Dynamic Size‐Change Nanovaccine for Enhancing Lymph Node Deep Penetration and Eliciting Robust Antitumor Immune Responses

Abstract Breakthrough advances in nanotechnology have substantially enhanced lymph node (LN) targeting efficiency and immune cell uptake of nanovaccines, establishing novel avenues for tumor immunotherapy. Nevertheless, current nanovaccines predominantly accumulate in subcapsular sinuses (SCS) or superficial cortical regions post‐lymphatic transport, failing to traverse anatomical barriers to reach the T cell‐enriched paracortex—a critical delivery bottleneck that severely limits full activation of cellular immunity. Furthermore, the absence of tumor‐specific endogenous stimuli in LN microenvironments invalidates conventional environment‐responsive delivery strategies. Herein, “ d yn a mically s ize‐c h ange nanovaccine” (DashVax), a time‐controlled self‐disassembling nanovaccine is presented that achieves dynamic size transition from 102 to 5 nm via physiologically regulated imine bond hydrolysis.

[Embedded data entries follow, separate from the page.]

(** C7, as amended.  When the status is outside [200, 300), the body
    parses to a value other than [null] and the [x-ratelimit-reset]
    header, if there is one, is read by [parseInt] as a number of seconds
    within the range of [Date] (at most 8 640 000 000 000 either side of
    1970), the ['end'] handler rejects with the status, the message taken
    from the body and exactly the [RateLimitInfo] extracted from the
    headers: each counter is [parseInt] of its header; and that object is
    what [_request] is rejected with.  With [x-ratelimit-remaining: 0] the
    snapshot has [remaining = 0] (the header is the non-empty string
    ["0"], which is truthy), and with [retry-after: 42] it has
    [retryAfter = 42]. *)
Theorem error_branch_attaches_rateLimit (res : IncomingMessage)
    (response : value) :
  JSON_parse (accumulate (res_chunks res)) = Normal response ->
  response <> VNull ->
  response <> VUndefined ->
  (forall s, header (res_headers res) "x-ratelimit-reset" = Some s ->
     parseInt s = MinusZero
     \/ exists t, parseInt s = Int t /\ Z.abs t <= 8640000000000) ->
  (200 <=? res_statusCode res) && (res_statusCode res <? 300) = false ->
  exists rl msg err,
    extract_rate_limit (res_headers res) = Normal rl
    /\ limit rl = parseInt <$> header (res_headers res) "x-ratelimit-limit"
    /\ remaining rl = parseInt <$> header (res_headers res) "x-ratelimit-remaining"
    /\ resetTimestamp rl = parseInt <$> header (res_headers res) "x-ratelimit-reset"
    /\ retryAfter rl = parseInt <$> header (res_headers res) "retry-after"
    /\ Get response "message" = Normal msg
    /\ Get response "error" = Normal err
    /\ (let e := {| statusCode := Some (res_statusCode res);
                    message := or_else (or_else msg err) (VStr "Request failed");
                    error := or_else err (VStr "Unknown error");
                    rateLimit := Some rl |} in
        (forall m, fst (on_end res m) = Reject e)
        /\ (forall m method endpoint data url,
              URL_new endpoint (apiUrl (this m)) = Normal url ->
              (forall n req, service n req = OnEnd res) ->
              fst (_request service method endpoint data m)
              = Throw (PlainObject e)))
    /\ (res_headers res !! "x-ratelimit-remaining" = Some "0" ->
        remaining rl = Some (Int 0))
    /\ (res_headers res !! "retry-after" = Some "42" ->
        retryAfter rl = Some (Int 42)).
Proof.
  intros Hparse Hnull Hundef Hreset Hstatus.
  destruct (extract_rate_limit_readable _ Hreset) as [rl Hrl].
  destruct (Get_defined response "message" Hnull Hundef) as [msg Hmsg].
  destruct (Get_defined response "error" Hnull Hundef) as [err Herr].
  destruct (extract_rate_limit_fields _ _ Hrl)
    as (Hlimit & Hrem & Hts & _ & Hretry).
  exists rl, msg, err.
  split; [exact Hrl |]. split; [exact Hlimit |]. split; [exact Hrem |].
  split; [exact Hts |]. split; [exact Hretry |].
  split; [exact Hmsg |]. split; [exact Herr |].
  split; [|split].
  - assert (Hend : forall m,
              fst (on_end res m)
              = Reject {| statusCode := Some (res_statusCode res);
                          message := or_else (or_else msg err) (VStr "Request failed");
                          error := or_else err (VStr "Unknown error");
                          rateLimit := Some rl |}).
    { intros m.
      unfold on_end, on_end_try, mbind at 1, lift at 1. rewrite Hparse.
      unfold mbind at 1, lift at 1. rewrite Hrl, Hstatus.
      unfold mbind at 1. rewrite log_result.
      unfold mbind, lift, ret. rewrite Hmsg, Herr. reflexivity. }
    split; [exact Hend |].
    intros m method endpoint data url Hurl Hres.
    destruct (request_on_end service method endpoint data m url res Hurl Hres)
      as (m1 & -> & _).
    cbn [fst]. now rewrite Hend.
  - intros Hh. rewrite Hrem, (header_lookup _ _ "0" Hh) by discriminate.
    reflexivity.
  - intros Hh. rewrite Hretry, (header_lookup _ _ "42" Hh) by discriminate.
    reflexivity.
Qed.


End Reset_header.


(** ** What a call does to the machine *)

Section Machine_effects.
Context `{Host}.
Variable service : nat -> ClientRequest -> terminal_event.

(** The machine after a public operation: untouched, or what one call of
    [_request] left. *)
Lemma checkUser_machine (userId : value) (m : Machine) :
  snd (checkUser service userId m)
  = if ToBoolean userId
    then snd (_request service "POST" "/api/v1/shield/check"
                (VObj {["userId" := userId]}) m)
    else m.
Proof.
  unfold checkUser. destruct (ToBoolean userId); reduce_negb; [|reflexivity].
  apply tail_machine.
  - intros response. apply pure_mbind; [apply pure_lift | intros success].
    destruct (negb (ToBoolean success)); [|apply pure_lift].
    apply pure_mbind; [apply pure_lift | intros; apply pure_throw_new_Error].
  - intros t. apply pure_rethrow.
Qed.

Lemma getNetworkStats_machine (m : Machine) :
  snd (getNetworkStats service m)
  = snd (_request service "GET" "/api/v1/shield/stats" VUndefined m).
Proof.
  unfold getNetworkStats. apply tail_machine.
  - intros response. apply pure_mbind; [apply pure_lift | intros success].
    destruct (negb (ToBoolean success)); [|apply pure_lift].
    apply pure_mbind; [apply pure_lift | intros; apply pure_throw_new_Error].
  - intros t. apply pure_rethrow.
Qed.

Lemma verifyApiKey_machine (m : Machine) :
  snd (verifyApiKey service m)
  = snd (_request service "GET" "/api/v1/shield/stats" VUndefined m).
Proof.
  rewrite <- getNetworkStats_machine.
  unfold verifyApiKey, try_catch, mbind, ret.
  now destruct (getNetworkStats service m) as [[data|t] m'].
Qed.

Lemma reportAction_machine (actionData : value) (m : Machine) :
  snd (reportAction service actionData m) = m
  \/ snd (reportAction service actionData m)
     = snd (_request service "POST" "/api/v1/shield/report-action" actionData m).
Proof.
  remember (snd (reportAction service actionData m)) as out eqn:E.
  unfold reportAction, mbind at 1 in E.
  pose proof (pure_check_required required actionData m) as Hpure.
  destruct (check_required required actionData m) as [[[]|t] m1];
    simpl in Hpure; subst m1; [|now left].
  unfold mbind at 1, lift at 1 in E.
  destruct (Get actionData "actionType") as [v|t]; [|now left].
  destruct (negb (includes validActions v)); [now left |].
  right. subst out. apply tail_machine.
  - intros response. apply pure_mbind; [apply pure_lift | intros success].
    destruct (negb (ToBoolean success)); [|apply pure_ret].
    apply pure_mbind; [apply pure_lift | intros; apply pure_throw_new_Error].
  - intros t. apply pure_rethrow.
Qed.
(** * RagAgent: the hybrid index [semantic_sql_db] of [semantic_sql.py]

    A shallow embedding of the class [semantic_sql_db], which keeps a
    relational table (behind [local_sql_db]) and a vector collection (behind
    [local_semantic_db]) in step, and of its methods [chunk_text_for_insert],
    [insert], [insert_text_in_chunks], [get] and [hybrid_query].

    The two adapters, the sentence splitter and [uuid.uuid4] are imported by
    [semantic_sql.py]; they enter the development as interfaces (type
    classes and section variables).  Python dictionaries handed in by the
    caller live in a heap of dictionary objects, because [insert] writes
    into them. *)

From stdpp Require Import base strings gmap list pretty.
From Stdlib Require Import ZArith Ascii String.

Open Scope string_scope.

(** ** Values, rows, exceptions *)

(** The Python values a column holds: [None], a [str] or an [int]. *)
Inductive value :=
| VNone
| VStr (s : string)
| VInt (z : Z).

#[global] Instance value_eq_dec : EqDecision value.
Proof. solve_decision. Defined.

(** A row is a [dict] from column names to values; a schema is a [dict] from
    column names to their SQL declarations. *)
Abbreviation row := (gmap string value).
Abbreviation schema := (gmap string string).

(** The exceptions the code can end in.  [AdapterError] stands for whatever
    one of the two stores raises; it is passed on unchanged. *)
Inductive exn :=
| ValueError (msg : string)
| KeyError (key : string)
| IndexError
| TypeError
| AdapterError (msg : string).

Inductive outcome (A : Type) :=
| Ok (a : A)
| Raise (e : exn).
Arguments Ok {A} a.
Arguments Raise {A} e.
(** A registry with a function left empty in the descriptor. *)
Definition nullDefinitionHost : json :=
  hostOf [] []
    [ ("fn1", JObj [("handler", JStr "src/fn1.main")]); ("fn2", JNull) ]
    [("individually", JBool true)].

(** A provider with a Python runtime, and functions that name their own. *)
Definition pythonProviderHost : json :=
  hostOf [("runtime", JStr "python3.9")] []
    [ ("api", JObj [("handler", JStr "src/api.main"); ("runtime", JStr "nodejs18.x")]);
      ("job", JObj [("handler", JStr "src/job.main")]) ]
    [("individually", JBool true)].


(** The two leftovers of the tool in a unit. *)
Definition shimPath (cwd : string) : string :=
  Path.join (Path.join cwd "node_modules") ".bin/prisma".

Definition toolPath (cwd : string) : string :=
  Path.join (Path.join cwd "node_modules") "prisma".



(** ** The steps of one unit, as changes of the world *)








(** Two functions packaged one by one, a third one ignored. *)
Definition twoUnitsHost : json :=
  hostOf [] [("prisma", JObj [("ignoreFunctions", JArr [JStr "cron"])])]
    [ ("api", JObj [("handler", JStr "src/api.main")]);
      ("cron", JObj [("handler", JStr "src/cron.main")]);
      ("worker", JObj [("handler", JStr "src/worker.main")]) ]
    [("individually", JBool true)].

(** The service root with its schema, and the manifests of the three
    units. *)
Definition unitsWorld : world :=
  World
    (list_to_map
       [ (Path.join schemaDir "schema.prisma", File "datasource db {}");
         (manifestPath "/srv/app/.webpack/api", File (Json.stringify emptyScripts));
         (manifestPath "/srv/app/.webpack/cron", File (Json.stringify emptyScripts));
         (manifestPath "/srv/app/.webpack/worker",
          File (Json.stringify emptyScripts)) ])
    [].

This design capitalizes on the lymphatic drainage superiority of large particles and tissue‐penetrating capacity of small units, achieving a breakthrough 7.3‐fold enhancement in paracortical antigen delivery compared to non‐size‐change nanovaccines (NoncVax). DashVax demonstrates robust antigen‐specific immune responses and tumor growth suppression in both B16‐OVA and MC38 tumor models. This exogenous stimulus‐free temporal delivery strategy not only redefines nanovaccine design principles but also elucidates fundamental correlations between intranodal delivery kinetics and immune activation efficacy.